Resumo
Esta pesquisa propõe uma reflexão sobre a performatividade que surge do instrumento semiótico inerente ao performer – o corpo – quando imerso nas relações de urbanidade e de indivíduo-cidade. Busco analisar através da metodologia de “prática-como-pesquisa” e pelo viés da performatividade, um conceito contemporâneo, a fricção originada do atrito ideológico entre corpo e espaço. O primeiro, organismo vivo e pulsátil; o segundo, matéria urbana inanimada e rígida.

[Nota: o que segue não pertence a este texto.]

(** * Riztoo: the order checkout and vendor-payout pipeline

    A shallow embedding of the Express/Mongoose handlers of
    [server/routes/orders.js], [server/routes/payments.js],
    [server/routes/cart.js], [server/routes/reviews.js],
    [server/routes/vendors.js] and [server/routes/optimized-products.js],
    together with the Mongoose schemas they save through, the response
    cache of [server/middleware/cache.js] and the session middleware of
    [server/middlewares/auth.js].

    Collections keyed by [_id] are finite maps, collections that are only
    searched and appended to are lists, and every handler is a function
    from the database state and the session to a response, a new state
    and a new session.  A [try { ... } catch] block is an [option] or a
    sum whose failure case is the 500 answer of the handler.

    Conventions.  A stored document id is the string [_id.toString()]
    gives, 24 lower-case hexadecimal digits, and the maps of the state are
    keyed by it.  An id that a request sends is any string: where Mongoose
    casts it ([findById], a filter on [_id]) the handler goes through
    [castObjectId], and where the handler compares strings the model
    compares strings.  The ids that the order, payment and listing-update
    handlers look up are taken as the handlers of this application wrote
    them (an order id from the answer of create-order, a listing id from
    the product list), that is, in their stored spelling.  Strings are
    strings of one-byte characters.  A listing names its product and its
    vendor by id; the product or the vendor may be gone, and [populate]
    then leaves [null] where the handler expects a document.  Stock and
    quantities are integers ([Z]), standing for the integer-valued
    Numbers of the code within the range in which a double is exact;
    prices and amounts are JavaScript Numbers, see [JsNumber].
    [save()] validates a document against its schema ([required], [min],
    [max], [enum], [maxlength], unique indexes) before it writes, and a
    schema drops the paths it does not declare.  What a handler reads from
    outside the database ([Date.now()], a fresh [_id], the environment
    variables, the answer of the payment gateway) is its [Env]. *)

From Stdlib Require Import ZArith List Ascii String Bool Lia.
From Stdlib Require Import QArith Qcanon.
From Stdlib Require Import Floats.PrimFloat Floats.SpecFloat Floats.FloatOps.
From stdpp Require Import gmap strings pretty.
Import ListNotations.

Local Open Scope string_scope.
Local Open Scope list_scope.
Local Open Scope Z_scope.

(** ** JavaScript numbers

    Prices and amounts are JavaScript [Number]s.  The handlers are written
    once over the operations they use; [binary64] is the arithmetic the
    code runs on, [Qc] is the exact arithmetic a decimal type would give. *)

Class JsNumber (num : Type) := {
  num_zero : num;                    (* the literal 0 *)
  num_lit_0_01 : num;                (* the literal 0.01 *)
  num_lit_1_0 : num;                 (* the literal 1.0 *)
  num_lit_100 : num;                 (* the literal 100 *)
  num_add : num -> num -> num;
  num_sub : num -> num -> num;
  num_mul : num -> num -> num;
  num_div : num -> num -> num;
  num_of_Z : Z -> num;               (* an integer-valued Number (a quantity) *)
  num_leb : num -> num -> bool       (* <= *)
}.

(** Laws of an exact number type.  They fail for [binary64]. *)
Class ExactArith (num : Type) `{JsNumber num} : Prop := {
  exact_add_0_l : forall a, num_add num_zero a = a;
  exact_add_comm : forall a b, num_add a b = num_add b a;
  exact_add_assoc : forall a b c, num_add a (num_add b c) = num_add (num_add a b) c;
  exact_mul_0_l : forall c, num_mul num_zero c = num_zero;
  exact_mul_add_distr_r : forall a b c,
    num_mul (num_add a b) c = num_add (num_mul a c) (num_mul b c);
  exact_sub_0_r : forall a, num_sub a num_zero = a;
  exact_sub_add : forall a b x y,
    num_add (num_sub a x) (num_sub b y) = num_sub (num_add a b) (num_add x y);
  exact_percent : forall a,
    num_div (num_mul a num_lit_1_0) num_lit_100 = num_mul a num_lit_0_01
}.

(** IEEE 754 binary64, the arithmetic of the JavaScript engine.  An
    integer becomes the nearest double, ties to even. *)
Definition float_of_Z (z : Z) : float :=
  SF2Prim (binary_normalize 53 1024 z 0 false).
(** * radman2: the RadMan 2 serial session and the FCC 96-326 limit tables

    A shallow embedding of [radman2/radman2.py] (class [RadMan2]) and of
    [radman2/radhaz_standards.py] (class [FCC96326]), with the part of the
    Python runtime, of pyserial and of numpy that these two files call.

    - A Python [str] is a list of Unicode code points, a [bytes] object a list
      of bytes, a [float] (and a numpy [float64]) an IEEE-754 binary64 number
      (Rocq's primitive floats).
    - A Python [dict] with string keys is a finite map ([gmap string value]).
    - Statements run in a state-and-exception monad: an exception leaves the
      state as it was when it was raised.
    - The serial port is scripted: [rx] lists what the successive calls of
      [readline()] return, [tx] collects what [write()] was given. *)

From Stdlib Require Import ZArith NArith Lia Bool Ascii.
From Stdlib.Strings Require Import Byte.
From Stdlib Require Import Floats.
From stdpp Require Import gmap strings list.

Set Warnings "-inexact-float".

Local Open Scope Z_scope.

(* ===================================================================== *)
(** * The Python runtime                                                  *)
(* ===================================================================== *)

Module Py.

(** ** Exceptions *)

(** The exception classes that the modelled code can meet. The last two
    derive from [BaseException] only: [except Exception] lets them through. *)
Inductive exn : Type :=
| ValueError
| TypeError
| IndexError
| KeyError
| ZeroDivisionError
| OverflowError
| UnicodeDecodeError
| UnicodeEncodeError
| NotImplementedError
| PortNotOpenError        (* serial.PortNotOpenError, a SerialException *)
| RuntimeError
| KeyboardInterrupt
| SystemExit.

Definition is_Exception (e : exn) : bool :=
  match e with
  | KeyboardInterrupt | SystemExit => false
  | _ => true
  end.

Definition exn_eqb (a b : exn) : bool :=
  match a, b with
  | ValueError, ValueError | TypeError, TypeError | IndexError, IndexError
  | KeyError, KeyError | ZeroDivisionError, ZeroDivisionError
  | OverflowError, OverflowError | UnicodeDecodeError, UnicodeDecodeError
  | UnicodeEncodeError, UnicodeEncodeError
  | NotImplementedError, NotImplementedError
  | PortNotOpenError, PortNotOpenError | RuntimeError, RuntimeError
  | KeyboardInterrupt, KeyboardInterrupt | SystemExit, SystemExit => true
  | _, _ => false
  end.

Inductive result (A : Type) : Type :=
| Ok (a : A)
| Raise (e : exn).
Arguments Ok {A} a.
Arguments Raise {A} e.

Definition is_ok {A} (r : result A) : bool :=
  match r with Ok _ => true | Raise _ => false end.

Definition rbind {A B} (r : result A) (k : A -> result B) : result B :=
  match r with Ok a => k a | Raise e => Raise e end.

(** ** The state-and-exception monad *)

Definition M (S A : Type) : Type := S -> S * result A.

Definition ret {S A} (a : A) : M S A := fun st => (st, Ok a).
Definition raise {S A} (e : exn) : M S A := fun st => (st, Raise e).
Definition bind {S A B} (m : M S A) (k : A -> M S B) : M S B :=
  fun st => match m st with
            | (st', Ok a) => k a st'
            | (st', Raise e) => (st', Raise e)
            end.
Definition lift {S A} (r : result A) : M S A := fun st => (st, r).
Definition gets {S A} (f : S -> A) : M S A := fun st => (st, Ok (f st)).
Definition modify {S} (f : S -> S) : M S unit := fun st => (f st, Ok tt).

(** [try: body / except Exception as e: handler e]. *)
Definition try_except {S A} (body : M S A) (handler : exn -> M S A) : M S A :=
  fun st => match body st with
            | (st', Raise e) =>
                if is_Exception e then handler e st' else (st', Raise e)
            | r => r
            end.

(** ** Strings and bytes *)

(** A code point of a [str]; a [str] holds values up to 0x10FFFF. *)
Definition str : Type := list N.
Definition bytes : Type := list byte.

(** An ASCII literal of the source as a [str]. *)
Fixpoint lit (s : string) : str :=
  match s with
  | EmptyString => []
  | String a r => N_of_ascii a :: lit r
  end.

Definition byte_of_N (n : N) : byte :=
  match Byte.of_N (n mod 256) with Some b => b | None => x00 end.

Definition N_in (lo hi c : N) : bool := ((lo <=? c) && (c <=? hi))%N.

(** [str.encode()]: UTF-8, strict. A surrogate cannot be encoded. *)
Definition encode_cp (c : N) : option (list N) :=
  (if c <? 0x80 then Some [c]
   else if c <? 0x800 then Some [0xC0 + c / 64; 0x80 + c mod 64]
   else if N_in 0xD800 0xDFFF c then None
   else if c <? 0x10000 then
     Some [0xE0 + c / 4096; 0x80 + (c / 64) mod 64; 0x80 + c mod 64]
   else if c <=? 0x10FFFF then
     Some [0xF0 + c / 262144; 0x80 + (c / 4096) mod 64;
           0x80 + (c / 64) mod 64; 0x80 + c mod 64]
   else None)%N.

Fixpoint encode_cps (s : str) : option (list N) :=
  match s with
  | [] => Some []
  | c :: r =>
      match encode_cp c, encode_cps r with
      | Some bs, Some rs => Some (bs ++ rs)
      | _, _ => None
      end
  end.

Definition encode (s : str) : result bytes :=
  match encode_cps s with
  | Some bs => Ok (map byte_of_N bs)
  | None => Raise UnicodeEncodeError
  end.

(** [bytes.decode()]: UTF-8, strict: no overlong form, no surrogate,
    nothing above 0x10FFFF, no stray or missing continuation byte. *)
Definition is_cont (b : N) : bool := N_in 0x80 0xBF b.

Fixpoint utf8_decode (bs : list N) : option str :=
  match bs with
  | [] => Some []
  | b0 :: r0 =>
      if (b0 <? 0x80)%N then cons b0 <$> utf8_decode r0
      else if N_in 0xC2 0xDF b0 then
        match r0 with
        | b1 :: r1 =>
            if is_cont b1
            then cons ((b0 - 0xC0) * 64 + (b1 - 0x80))%N <$> utf8_decode r1
            else None
        | _ => None
        end
      else if N_in 0xE0 0xEF b0 then
        match r0 with
        | b1 :: b2 :: r2 =>
            let lo := if (b0 =? 0xE0)%N then 0xA0%N else 0x80%N in
            let hi := if (b0 =? 0xED)%N then 0x9F%N else 0xBF%N in
            if N_in lo hi b1 && is_cont b2
            then cons ((b0 - 0xE0) * 4096 + (b1 - 0x80) * 64 + (b2 - 0x80))%N
                   <$> utf8_decode r2
            else None
        | _ => None
        end
      else if N_in 0xF0 0xF4 b0 then
        match r0 with
        | b1 :: b2 :: b3 :: r3 =>
            let lo := if (b0 =? 0xF0)%N then 0x90%N else 0x80%N in
            let hi := if (b0 =? 0xF4)%N then 0x8F%N else 0xBF%N in
            if N_in lo hi b1 && is_cont b2 && is_cont b3
            then cons ((b0 - 0xF0) * 262144 + (b1 - 0x80) * 4096
                       + (b2 - 0x80) * 64 + (b3 - 0x80))%N
                   <$> utf8_decode r3
            else None
        | _ => None
        end
      else None
  end.

Definition decode (b : bytes) : result str :=
  match utf8_decode (map Byte.to_N b) with
  | Some s => Ok s
  | None => Raise UnicodeDecodeError
  end.

(** [str.isspace()] of one character (Unicode 14, as in CPython 3.11). *)
Definition is_space (c : N) : bool :=
  N_in 0x09 0x0D c || N_in 0x1C 0x20 c || (c =? 0x85)%N || (c =? 0xA0)%N
  || (c =? 0x1680)%N || N_in 0x2000 0x200A c || N_in 0x2028 0x2029 c
  || (c =? 0x202F)%N || (c =? 0x205F)%N || (c =? 0x3000)%N.

Fixpoint lstrip_by (p : N -> bool) (s : str) : str :=
  match s with
  | c :: r => if p c then lstrip_by p r else s
  | [] => []
  end.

A pesquisa tem dois momentos: o primeiro se trata de criação de ações performativas individuais pelo campus da Unicamp e pela cidade de Campinas, simultaneamente a estudos teóricos acerca da performance e de suas sublinguagens; o segundo se trata da continuidade do estudo teórico, acrescido de uma experimentação coletiva de criação em performance, através de um grupo de estudos guiado pelo pesquisador e que teve como objetivo levar à prática o conhecimento adquirido pelo estudo teórico, além de aglutinar experiências sensoriais e criativas em grupo. Com o grupo de estudos, as práticas se materializaram em ações performativas que foram executadas em espaços públicos da cidade de Campinas. Espiar os limites, os contatos e as reações do corpo com a pólis é a que se dedica esse estudo.
Referências
Lepecki, André. Coreopolítica e coreopolícia. Ilha (Revista de Antropologia), Florianópolis, v. 13, n. 1, p. 41-60, jan./jun. (2011) 2012.